(Work item) Please copy out every line in the records below that includes the word "Prop".

[Collected data entries]
-- -- --
(** [str(n)], which is also how an f-string formats an [int]. *)
Definition str_int (n : Z) : string :=
  if Z.ltb n 0
  then String "-" (str_digits (S (Z.to_nat (Z.log2 (- n)))) (- n) "")
  else str_digits (S (Z.to_nat (Z.log2 n))) n "".

(** [s * n] for a string [s]. *)
Fixpoint str_repeat (s : string) (n : nat) : string :=
  match n with
  | O => ""
  | S n' => s ++ str_repeat s n'
  end.

(** [sep.join(l)]. *)
Definition join (sep : string) (l : list string) : string := String.concat sep l.

(** [random.randint(a, b)] returns an integer [r] with [a <= r <= b]. *)
Definition randint_returns (a b r : Z) : Prop := a <= r <= b.

(** [random.randint] on a generator whose states are of type [G]: from the
    two arguments and the state, the integer returned and the next state. *)
Definition Randint (G : Type) : Type := Z -> Z -> G -> Z * G.

(** The contract of [random.randint(a, b)]: for [a <= b] it returns an
    integer [N] with [a <= N <= b], both end points included. *)
Definition randint_contract {G : Type} (randint : Randint G) : Prop :=
  forall a b g, a <= b -> a <= fst (randint a b g) <= b.

(** A generator that meets the contract: a linear congruential generator
    whose state is reduced to the range asked for. *)
Definition lcg_randint : Randint Z :=
  fun a b g => (a + g mod (b - a + 1), (1103515245 * g + 12345) mod 2147483648).

(** [os.environ] once [load_dotenv()] has run. *)
Definition Environ : Type := gmap string string.

(** [os.getenv(var)]. *)
Definition getenv (environ : Environ) (var : string) : option string :=
  environ !! var.

(** Truth value of an [os.getenv] result: [None] and [""] are false. *)
Definition truthy (v : option string) : bool :=
  match v with
  | None => false
  | Some s => negb (String.eqb s "")
  end.

End Python.

(** ** Agents and addresses *)

Record Agent : Type := mkAgent
  { name : string;
    seed : string;
    port : Z;
    endpoint : list string }.

(** The framework derives an agent's address from its seed alone. *)
Inductive Address : Type :=
  | AddressOfSeed (s : string).

Definition address (a : Agent) : Address := AddressOfSeed (seed a).

(** ** damage_verifier.py *)

Module damage_verifier.

(** The module-level [Agent(...)] call, run in environment [environ]. *)
Definition damage_agent (environ : Python.Environ) : Agent :=
  mkAgent "DamageVerifier" "damage_verifier_seed_12345_unique" 8000
          ["http://localhost:8000/submit"].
-- -- --
(Solution)
Definition randint_returns (a b r : Z) : Prop := a <= r <= b.
Definition randint_contract {G : Type} (randint : Randint G) : Prop :=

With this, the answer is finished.